I used Bob’s Red Mill Fava Bean Flour. I actually couldn’t find it at any stores in the Bay Area including Berkeley Bowl, the Pasta Shop or Andronico’s. So I ordered it from Amazon.com. A 4-pack costs around 30 bucks. So it’s not cheap.
You will need (feel free to scale this however you want):
- 630 grams fava bean flour + flour to dust with
- a pinch of salt — maybe 2 teaspoons
- 180 grams water (preferably from EB Mud)
- a stand mixer
- about a pound or more of nettles (more is better because they cook down a lot)
- 2 cloves garlic
- more salt
- ricotta salata or fresh ricotta — whichever you prefer
- oil, about 2 tablespoons
The following is a rough description of how I made the cavatelli. I would go really low on the water to start and add more as needed. You want the dough to be fairly dry and definitely not wet or overly sticky. Somewhere in between is best. More toward the dry side. Holding together but not wet. Okay.
Mix 630 grams fava bean flour with 180 grams water and a pinch of salt. Mix on the lowest mixer setting for about 15 minutes. Remove the dough and work by hand until smooth and firm. Wrap it in plastic wrap until you’re ready to roll it out. Since there’s no gluten in the dough you could start rolling it out right away but if you’re going to let it rest (for whatever superstitious reason you might have) wrap it up first so it doesn’t try out.
Meanwhile, clean your nettles by stripping them off the stems and soaking them.

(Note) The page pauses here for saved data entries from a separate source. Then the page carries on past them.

(** [(!EndOfLine .)*] *)
Definition restOfLine : matcher := star (neg EndOfLine >>> matchDot).

(** The two alternatives of rule 18. *)
Definition hashComment : matcher := matchChar (rn "#") >>> restOfLine.

Definition slashComment : matcher :=
  matchChar (rn "/") >>> matchChar (rn "/") >>> restOfLine >>>
  action ruleAction13.

(** 18 Comment <- <(('#' (!EndOfLine .)* ) / ('/' '/' (!EndOfLine .)* Action13))>
    (inlined) *)
Definition Comment : matcher :=
  capture ruleComment (alt hashComment slashComment).

(** 1 Statement <- <(Spacing (Expr / Declaration / Comment) Spacing
                     EndOfLine* )> (inlined) *)
Definition Statement : matcher :=
  capture ruleStatement
    (Spacing >>> alt Expr (alt Declaration Comment) >>> Spacing >>>
     star EndOfLine).

(** 26 EndOfFile <- <!.> (inlined) *)
Definition EndOfFile : matcher :=
  capture ruleEndOfFile (neg matchDot).

(** 0 Script <- <(Spacing Statement+ EndOfFile)> *)
Definition Script : matcher :=
  rule_fn (capture ruleScript (Spacing >>> plus Statement >>> EndOfFile)).

(** The table [_rules]; [None] is a [nil] entry. *)
Definition _rules (r : pegRule) : option matcher :=
  match r with
  | ruleScript => Some Script
  | ruleExpr => Some Expr
  | ruleIdentifier => Some Identifier
  | ruleSpacing => Some Spacing
  | ruleWhiteSpacing => Some WhiteSpacing
  | ruleMustWhiteSpacing => Some MustWhiteSpacing
  | ruleEqual => Some Equal
  | ruleWhitespace => Some Whitespace
  | ruleEndOfLine => Some EndOfLine
  | _ => None
  end.

(** ** Init, Parse *)

Definition math_MaxInt16 : nat := N.to_nat 32767.

(** The closure [reset]: the sentinel is appended unless it is already the
    last rune. *)
Definition reset_buffer (Buffer : list rune) : list rune :=
  match last Buffer with
  | Some c => if Z.eqb c endSymbol then Buffer else Buffer ++ [endSymbol]
  | None => Buffer ++ [endSymbol]
  end.

(** The state after [Peg.Init] on the text [Buffer]. *)
Definition Init (Buffer : list rune) : state :=
  State (reset_buffer Buffer) 0 0 token0 (replicate math_MaxInt16 token0).

(** [Peg.Reset]: the token store is kept. *)
Definition Reset (Buffer : list rune) (st : state) : state :=
  State (reset_buffer Buffer) 0 0 token0 (tree st).

(** What [Peg.Parse] leaves: the error returned ([None] is [nil]) and the
    token list [p.tokens32]. *)
Inductive parsed :=
| Parsed (err : option token32) (tokens : list token32)
| ParsePanic
| ParseTimeout.

(** The closure [parse] on a constant of [pegRule]; the rule defaults to
    [ruleScript]. The closure on any rule number is [parse], below. *)
Definition Parse (rule : list pegRule) (st : state) : parsed :=
  let r := match rule with r :: _ => r | [] => ruleScript end in
  match _rules r with
  | None => ParsePanic
  | Some f =>
      match f st with
      | Done true st' =>
          match Trim (tree st') (tokenIndex st') with
          | Some tokens => Parsed None tokens
          | None => ParsePanic
          end
      | Done false st' => Parsed (Some (max st')) (tree st')
      | Panic => ParsePanic
      | Timeout => ParseTimeout
      end
  end.

(** The constants of [pegRule] in the order of their declaration: the
    constant at the index [i] has the value [i]. *)
Definition pegRules : list pegRule :=
  [ ruleUnknown; ruleScript; ruleStatement; ruleAction; ruleEntity;
    ruleDeclaration; ruleExpr; ruleParams; ruleParam; ruleIdentifier;
    ruleValue; ruleStringValue; ruleCidrValue; ruleIpValue; ruleIntValue;
    ruleIntRangeValue; ruleRefValue; ruleAliasValue; ruleHoleValue;
    ruleComment; ruleSpacing; ruleWhiteSpacing; ruleMustWhiteSpacing;
    ruleEqual; ruleSpace; ruleWhitespace; ruleEndOfLine; ruleEndOfFile;
    rulePegText; ruleAction0; ruleAction1; ruleAction2; ruleAction3;
    ruleAction4; ruleAction5; ruleAction6; ruleAction7; ruleAction8;
    ruleAction9; ruleAction10; ruleAction11; ruleAction12; ruleAction13 ].

(** The number of a rule. *)
Definition pegRule_id (r : pegRule) : Z :=
  match r with
  | ruleUnknown => 0 | ruleScript => 1 | ruleStatement => 2
  | ruleAction => 3 | ruleEntity => 4 | ruleDeclaration => 5 | ruleExpr => 6
  | ruleParams => 7 | ruleParam => 8 | ruleIdentifier => 9 | ruleValue => 10
  | ruleStringValue => 11 | ruleCidrValue => 12 | ruleIpValue => 13
  | ruleIntValue => 14 | ruleIntRangeValue => 15 | ruleRefValue => 16
  | ruleAliasValue => 17 | ruleHoleValue => 18 | ruleComment => 19
  | ruleSpacing => 20 | ruleWhiteSpacing => 21 | ruleMustWhiteSpacing => 22
  | ruleEqual => 23 | ruleSpace => 24 | ruleWhitespace => 25
  | ruleEndOfLine => 26 | ruleEndOfFile => 27 | rulePegText => 28
  | ruleAction0 => 29 | ruleAction1 => 30 | ruleAction2 => 31
  | ruleAction3 => 32 | ruleAction4 => 33 | ruleAction5 => 34
  | ruleAction6 => 35 | ruleAction7 => 36 | ruleAction8 => 37
  | ruleAction9 => 38 | ruleAction10 => 39 | ruleAction11 => 40
  | ruleAction12 => 41 | ruleAction13 => 42
  end%Z.

(** The array [p.rules], of type [[43]func() bool]: the entry of a rule is
    at the index of its number. *)
Definition rules_array : list (option matcher) := List.map _rules pegRules.

(** [a[i]] for an [int]; [None] is the index-out-of-range panic. *)
Definition array_index {A} (a : list A) (i : Z) : option A :=
  if (i <? 0)%Z then None else a !! Z.to_nat i.

(** The closure [parse] on the rule numbers [rule ...int]: [r] is the first
    of them, or [1]; [p.rules[r]()] panics when [r] is not an index of the
    array, and when the entry is [nil]. [Parse] above is this closure on
    the numbers of the constants of [pegRule]. *)
Definition parse (rule : list Z) (st : state) : parsed :=
  let r := match rule with r :: _ => r | [] => 1%Z end in
  match array_index rules_array r with
  | None => ParsePanic
  | Some None => ParsePanic
  | Some (Some f) =>
      match f st with
      | Done true st' =>
          match Trim (tree st') (tokenIndex st') with
          | Some tokens => Parsed None tokens
          | None => ParsePanic
          end
      | Done false st' => Parsed (Some (max st')) (tree st')
      | Panic => ParsePanic
      | Timeout => ParseTimeout
      end
  end.

(** ** Execute *)

(** The calls [Peg.Execute] makes on the embedded [*AST]. *)
Inductive callback :=
| addDeclarationIdentifier (text : list rune)
| addAction (text : list rune)
| addEntity (text : list rune)
| LineDone
| addParamKey (text : list rune)
| addParamHoleValue (text : list rune)
| addParamAliasValue (text : list rune)
| addParamRefValue (text : list rune)
| addParamCidrValue (text : list rune)
| addParamIpValue (text : list rune)
| addParamValue (text : list rune)
| addParamIntValue (text : list rune).

(** [s[low:high]]; [None] is the slice-bounds panic. The capacity of the
    slice is taken to be its length. *)
Definition slice {A} (s : list A) (low high : N) : option (list A) :=
  if (low <=? high) && (high <=? N.of_nat (length s))
  then Some (take (N.to_nat high - N.to_nat low) (drop (N.to_nat low) s))
  else None.

(** The body of the loop of [Peg.Execute]: the new [text] register and the
    call made, if any. *)
Definition Execute_step (_buffer : list rune) (text : list rune)
    (token : token32) : option (list rune * list callback) :=
  match pegRule_ token with
  | rulePegText =>
      match slice _buffer (begin_ token) (end_ token) with
      | Some text' => Some (text', [])
      | None => None
      end
  | ruleAction0 => Some (text, [addDeclarationIdentifier text])
  | ruleAction1 => Some (text, [addAction text])
  | ruleAction2 => Some (text, [addEntity text])
  | ruleAction3 => Some (text, [LineDone])
  | ruleAction4 => Some (text, [addParamKey text])
  | ruleAction5 => Some (text, [addParamHoleValue text])
  | ruleAction6 => Some (text, [addParamAliasValue text])
  | ruleAction7 => Some (text, [addParamRefValue text])
  | ruleAction8 => Some (text, [addParamCidrValue text])
  | ruleAction9 => Some (text, [addParamIpValue text])
  | ruleAction10 => Some (text, [addParamValue text])
  | ruleAction11 => Some (text, [addParamIntValue text])
  | ruleAction12 => Some (text, [addParamValue text])
  | ruleAction13 => Some (text, [LineDone])
  | _ => Some (text, [])
  end.

Fixpoint Execute_loop (_buffer : list rune) (text : list rune)
    (tokens : list token32) : option (list callback) :=
  match tokens with
  | [] => Some []
  | token :: tokens' =>
      match Execute_step _buffer text token with
      | None => None
      | Some (text', calls) =>
          match Execute_loop _buffer text' tokens' with
          | None => None
          | Some calls' => Some (calls ++ calls')
          end
      end
  end.

(** [Peg.Execute]: the calls made, in order; [None] is a panic. *)
Definition Execute (_buffer : list rune) (tokens : list token32)
    : option (list callback) :=
  Execute_loop _buffer [] tokens.

(** Parse the text and, when it matches, execute the token list. *)
Definition run (Buffer : list rune) : option (list callback) :=
  let st := Init Buffer in
  match Parse [] st with
  | Parsed None tokens => Execute (buffer st) tokens
  | _ => None
  end.

(** ** The tree builder *)

(** A [node32] with the chain of its children: [up] is the first child and
    each child's [next] is the following one. *)
#[warnings="-register-all"]
Inductive node32 := Node32 (token : token32) (up : list node32).

Definition node_token (n : node32) : token32 :=
  match n with Node32 token _ => token end.

Definition node_up (n : node32) : list node32 :=
  match n with Node32 _ up => up end.

(** The inner loop of [tokens32.AST]: while the top of the stack lies within
    the token, [stack.node.next = node.up; node.up = stack.node;
    stack = stack.down]. *)
Fixpoint AST_pop (token : token32) (up : list node32) (stack : list node32)
    : list node32 * list node32 :=
  match stack with
  | top :: down =>
      if (begin_ token <=? begin_ (node_token top))
         && (end_ (node_token top) <=? end_ token)
      then AST_pop token (top :: up) down
      else (up, stack)
  | [] => (up, [])
  end.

Then drain them.
When you’re ready to begin making the pasta, cut off a small slice from your roll and wrap the larger part back up. Roll the slice into a very small diameter cylinder, maybe 1/4 inch thick. Cut 1 inch to 1 1/4 inch pieces and then roll them, either with two or three fingers or with a butter knife. That’s how you make the indents and the grooves where the sauce will sit.
Start sautéing the nettles in a lot of very hot oil. You’ll have to keep adding oil if the pan starts to look dry. Salt them once they’ve all been coated and let them sweat and sauté. When they’ve cooked down more, make a well in the middle and add your minced garlic. Let it sweat and cook more.
Meanwhile, drop your pasta in salted water. It’s hard to overcook cavatelli but I found the right amount of time for fava bean flour cavatelli to be around 5 minutes. When they’re ready, drop them in the pan with the nettles and toss it all together. Add pasta water to loosen it up and toss more. Dot in some ricotta, toss and add more pasta water if necessary until it’s all mixed and the pasta is all coated. Serve the pasta and dot more ricotta on top. That’s it! 2 hours, done.